102 Views Asked by At

I read the following sentence (from these notes on logic):

If $\mathcal A \subseteq \mathcal B$, then the inclusion $ a \to a : A \to B$ is an embedding $\mathcal A \to \mathcal B$

where $\mathcal{A} = (A, (R^{\mathcal A})_{R \in L^r}, (F^{\mathcal A})_{F \in L^f} )$, $\mathcal{B} = (B, (R^{\mathcal B})_{R \in L^r}, (F^{\mathcal B})_{F \in L^f} )$ are different L-structures.

I was trying to understand what that specific sentence meant. The things that confuse me the most are:

  1. what inclusion means in this context.
  2. what the notation $ a \to a : A \to B$ means.

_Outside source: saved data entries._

Lemma has_marker_carries (e : LogEvent) :
  has_marker e = true <-> carries_marker (message e).
Proof. apply contains_carries. Qed.

Lemma extract_first (msg payload : string) :
  between_first_parentheses msg payload -> extract msg = payload.
Proof.
  intros (a & c & -> & Ha1 & Ha2 & Hp). now apply extract_between.
Qed.

Lemma scraped_scan (events : list LogEvent) (vs : list float) :
  scraped events vs -> forall acc, scan events acc = inr (acc ++ vs)%list.
Proof.
  induction 1 as [|e events vs Hno _ IH|e events payload v vs Hm Hb Hf _ IH];
    intros acc; cbn [scan].
  - now rewrite app_nil_r.
  - fold (has_marker e). destruct (has_marker e) eqn:E; [| apply IH].
    now apply has_marker_carries in E.
  - fold (has_marker e). rewrite (proj2 (has_marker_carries e) Hm).
    rewrite (extract_first _ _ Hb), Hf, IH. now rewrite <- app_assoc.
Qed.

Lemma zip_range_lookup (vs : list float) (i : nat) (v : float) :
  vs !! i = Some v ->
  zip (Py.range (length vs)) vs !! i = Some (Z.of_nat i, v).
Proof.
  intros Hv. apply lookup_zip_with_Some. exists (Z.of_nat i), v.
  repeat split; [| exact Hv].
  apply range_lookup. eapply lookup_lt_Some, Hv.
Qed.

Lemma zip_range_length (vs : list float) :
  length (zip (Py.range (length vs)) vs) = length vs.
Proof.
  rewrite length_zip_with. unfold Py.range. rewrite length_fmap, length_seq. lia.
Qed.

End Scraped.

(** Builds [scraped events vs] for concrete messages: a message without
    the marker is passed over, one with it is split at its first
    parentheses. *)
Ltac scrape_skip :=
  apply scraped_skip;
  [intros Hc; apply (proj2 (has_marker_carries _)) in Hc;
   vm_compute in Hc; discriminate |].

Ltac scrape_sample before text :=
  apply (scraped_sample _ _ text);
  [exists before, ("(" ++ text ++ ")")%string; reflexivity
  |exists (before ++ "validation mAP <score>=")%string, ""%string;
   split; [reflexivity | vm_compute; intuition discriminate]
  |vm_compute; reflexivity |].

(** C1 as the specification words it fails.  The specification has the
    parser look for "validation mAP <score>=(" and take the number in the
    parentheses that the marker opens.  The notebook looks for the marker
    without its "(" and takes the text between the first "(" and the first
    ")" of the whole message.  On "epoch (3) validation mAP <score>=(0.55)"
    the marker of the specification is there with payload 0.55, and the
    sample of the notebook is 3.0.  On "validation mAP <score>=0.55" the
    marker of the specification is absent, so the message should yield
    nothing; the notebook takes it for a metric line and the call ends in
    [ValueError]. *)
Lemma sample_not_from_marker_payload :
  let w := World [] 0 PNone in
  let e1 := log 1 "epoch (3) validation mAP <score>=(0.55)" in
  let e2 := log 2 "validation mAP <score>=0.55" in
  (PyStr.contains Claimed.marker (message e1) = true /\
   Claimed.payload (message e1) = Some "0.55" /\
   extract (message e1) = "3" /\
   scan [e1] [] = inr [Prim2SF 3%float] /\
   scan [e1] [] <> inr [Prim2SF 0.55%float]) /\
  (PyStr.contains Claimed.marker (message e2) = false /\
   Claimed.payload (message e2) = None /\
   has_marker e2 = true /\
   plot_object_detection_log [e2] "job" w
   = (inl (ValueError_float "validation mAP <score>=0.5"), w)).
Proof.
  intros w e1 e2.
  repeat split; try (vm_compute; reflexivity).
  vm_compute. discriminate.
Qed.
(** The updater passed to [setMessages] after each chunk. *)
Definition update_placeholder (fullResponseText : string)
    (allGroundingUris : list string) (prevMessages : list Types.ChatMessage)
  : list Types.ChatMessage :=
  match last prevMessages with
  | Some m =>
      if decide (Types.role m = Types.model) then
        <[length prevMessages - 1 :=
            {| Types.role := Types.role m;
               Types.parts := Types.PString fullResponseText;
               Types.timestamp := Types.timestamp m;
               Types.groundingUris := Some allGroundingUris |}]> prevMessages
      else prevMessages
  | None => prevMessages
  end.

(** The updater passed to [setMessages] in the [catch] block.  On an empty
    array the assignment at index [-1] adds no element. *)
Definition replace_with_apology (now : Date) (prevMessages : list Types.ChatMessage)
  : list Types.ChatMessage :=
  match prevMessages with
  | [] => []
  | _ => <[length prevMessages - 1 := model_message apology_message now]> prevMessages
  end.

(** The local variables of the streaming loop, with the component state. *)
Record Loop := mkLoop {
  fullResponseText : string;
  allGroundingUris : list string;
  loop_state : State
}.

(** One iteration of [for await (const chunk of responseStream)]. *)
Definition on_chunk (l : Loop) (chunk : GenerateContentResponse) : Loop :=
  let full :=
    match text chunk with
    | Some t => if truthy (text chunk) then fullResponseText l +:+ t
                else fullResponseText l
    | None => fullResponseText l
    end in
  let chunkUris := extractGroundingUris chunk in
  let all :=
    if decide (0 < length chunkUris)
    then Set_spread (allGroundingUris l ++ chunkUris)
    else allGroundingUris l in
  {| fullResponseText := full;
     allGroundingUris := all;
     loop_state := setMessages (update_placeholder full all) (loop_state l) |}.

Definition run_stream (chunks : list GenerateContentResponse) (st : State) : Loop :=
  fold_left on_chunk chunks
    {| fullResponseText := ""; allGroundingUris := []; loop_state := st |}.

Definition choose_retrievalConfig (p : Props) : option RetrievalConfig :=
  match selectedStore p with
  | Some s =>
      Some {| latLng := {| Types.lat_latitude := Types.latitude s;
                           Types.lat_longitude := Types.longitude s |} |}
  | None =>
      match userLocation p with
      | Some u => Some {| latLng := u |}
      | None => None
      end
  end.
(** With a limit that is not positive (a negative one, which [__init__]
    keeps as given) [range(1, max_iterations + 1)] is empty: whatever the
    mode, [run] makes no pass and never starts the agent, yet it reports
    exhaustion:
    the task file stays in the in-progress folder with status
    [max_iterations_exceeded], the alert is the one file written to the
    inbox folder, [run] returns [False] and the command exits with 1. *)
Theorem nonpositive_limit_runs_no_pass (r : t) :
  max_iterations r ≤ 0 →
  task_file r = (In_Progress, task_filename r) →
  writable (w_vault (env r)) In_Progress →
  writable (w_vault (env r)) Logs →
  writable (w_vault (env r)) Needs_Action →
  ∃ r' evs created,
    run security r = (Ok false, r') ∧
    main_exit security r = (Ok 1, r') ∧
    w_trace (env r') = w_trace (env r) ++ evs ∧
    spawns evs = 0%nat ∧
    iterations r' = iterations r ∧
    task_status (w_vault (env r')) In_Progress (task_filename r)
      = Some "max_iterations_exceeded" ∧
    written Needs_Action evs = [alert_filename r] ∧
    chunks_at (w_vault (env r')) Needs_Action (alert_filename r) =
      [ExhaustedAlert created (task_description r) (task_id r)
         (max_iterations r) ("In_Progress/" +:+ task_filename r)
         (clip_summary 100 <$> iterations r)].
Proof.
  intros Hmax Hfile Hip Hlogs Hna.
  assert (∃ r' evs created,
    run security r = (Ok false, r') ∧
    w_trace (env r') = w_trace (env r) ++ evs ∧
    spawns evs = 0%nat ∧
    iterations r' = iterations r ∧
    task_status (w_vault (env r')) In_Progress (task_filename r)
      = Some "max_iterations_exceeded" ∧
    written Needs_Action evs = [alert_filename r] ∧
    chunks_at (w_vault (env r')) Needs_Action (alert_filename r) =
      [ExhaustedAlert created (task_description r) (task_id r)
         (max_iterations r) ("In_Progress/" +:+ task_filename r)
         (clip_summary 100 <$> iterations r)]) as Hrunres.
  2:{ destruct Hrunres as (r' & evs & created & E & Hrest).
      exists r', evs, created. split; [exact E|]. split; [|exact Hrest].
      unfold main_exit, mbind, M_bind, bind. by rewrite E. }
  unfold run. unfold mbind, M_bind, mret, M_ret. cbn.
  set (ra := set_env (emit (EvLogger INFO) (env r)) r).
  destruct (create_task_file_ok ra) as (wa & Ea & Hta & Haa & Hsa & Hkeepa).
  { cbn. by rewrite Hfile. }
  unfold bind at 1. rewrite Ea. clear Ea. cbn in Hta, Haa, Hsa, Hkeepa.
  rewrite Hfile in Hta. cbn in Hta.
  set (rb := set_env wa ra).
  destruct (runner_log_event_ok "ralph_start" [] rb)
    as (wb & eb & Eb & Htb & Hab & Hsb & Hspb & Hwrb & _ & Hkeepb).
  { cbn. by apply Hkeepa. }
  unfold bind at 1. rewrite Eb. clear Eb. cbn in Htb, Hab, Hsb, Hkeepb.
  cbn. replace (Z.to_nat (max_iterations r)) with 0%nat by lia.
  cbn [run_loop]. unfold mret, M_ret. cbn.
  set (rc := set_env wb rb).
  assert (Hfilec : task_file rc = (In_Progress, task_filename r)) by done.
  destruct (update_task_file_in_place (max_iterations r) "Max iterations reached"
              "max_iterations_exceeded" rc)
    as (wf & Ef & Htf & Haf & Hsf & Hstf & _ & Hkeepf); [by left| |].
  { rewrite Hfilec. cbn. by apply Hkeepb, Hkeepa. }
  unfold bind at 1. rewrite Ef. clear Ef.
  rewrite Hfilec in Htf, Hstf. cbn in Htf, Hstf.
  set (rf := set_env wf rc).
  destruct (runner_log_event_ok "ralph_exhausted"
              [("iterations", pretty (max_iterations r))] rf)
    as (wg & eg & Eg & Htg & Hag & Hsg & Hspg & Hwrg & Hframeg & Hkeepg).
  { cbn. by apply Hkeepf, Hkeepb, Hkeepa. }
  unfold bind at 1. rewrite Eg. clear Eg. cbn in Htg, Hag, Hsg, Hframeg, Hkeepg.
  cbn.
  set (rh := set_env _ (set_env wg rf)).
  destruct (runner_create_alert_ok rh)
    as (wi & created & Ei & Hti & Hai & Hsi & Hchi & Hframei).
  { cbn. by apply Hkeepg, Hkeepf, Hkeepb, Hkeepa. }
  unfold bind at 1. rewrite Ei. clear Ei. cbn in Hti, Hai, Hsi, Hchi, Hframei.
  cbn.
  rewrite spawns_cons, spawns_nil in Hspb, Hspg.
  rewrite written_cons, written_nil in Hwrb, Hwrg.
  rewrite app_nil_r in Hwrb, Hwrg.
  exists (set_env wi rh),
    ([EvLogger INFO; EvWrite In_Progress (task_filename r); EvLogger INFO]
     ++ [eb] ++ [EvWrite In_Progress (task_filename r)] ++ [eg]
     ++ [EvLogger WARNING; EvWrite Needs_Action (alert_filename r);
         EvLogger WARNING]),
    created.
  split; [reflexivity|]. cbn [env set_env].
  split.
  { rewrite Hti, Htg, Htf, Htb, Hta. rewrite <- !app_assoc. reflexivity. }
  split.
  { rewrite !spawns_app, !spawns_cons, spawns_nil. cbn. lia. }
  split; [done|].
  split.
  { rewrite <- Hstf. apply task_status_ext.
    rewrite Hframei by done. cbn. by rewrite Hframeg. }
  split.
  { rewrite !written_app, !written_cons, written_nil.
    cbn. by rewrite Hwrb, Hwrg. }
  exact Hchi.
Qed.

usually $ x \to f(x) $ means x is mapped to f(x) e.g. $x \to e^x$. Then word inclusion from googling seems to just mean subset. Thus I'm confused, is what we are considering mapping the whole set A to B or elements from A to elements of B? What is an embedding in this context? I know embeddings in general are injective strong homomorphisms, but right now its unclear what the homomorphism we are talking about and what sets we are talking about and what relations/functions we are talking about. What are we mapping from what to what and where does this fit with the given sentence?

2

There are 2 best solutions below

3
On

This is actually very trivial. Here 'inclusion' does indeed mean subset: The containment $\mathcal A \subseteq \mathcal B$ induces a subset relationship $A \subseteq B$ (you should verify this yourself). We are taking that subset relationship and reinterpreting it as the identity mapping from $A$ to $B$. The expression $a \to a : A \to B$ means we are expressing the definition of this identity mapping, by saying that we are mapping each object $a$ [left-side], viewed as an element of $A$, onto the self-same object $a$[right-side], viewed as an element of $B$. The opening sentence is then saying that this set-to-set mapping induces a corresponding structure-to-structure embedding.

2
On

A formula of the form $x \mapsto u(x) : X \to Y,$ where $u(x)$ is an expression, denotes a function that for a given value $x \in X$ returns the value $u(x) \in Y$. Note the difference between the two types of arrows. This notation is equivalent to writing $f:X \to Y,\ f(x)=u(x),$ but doesn't give a name to the function.

An example: $x \mapsto x^2 : \mathbb{R} \to \mathbb{R}$ denotes the same function as $f : \mathbb{R} \to \mathbb{R},\ f(x) = x^2$.

Modern programming languages have adopted this notion of anonymous functions with notations like (x) => x*x.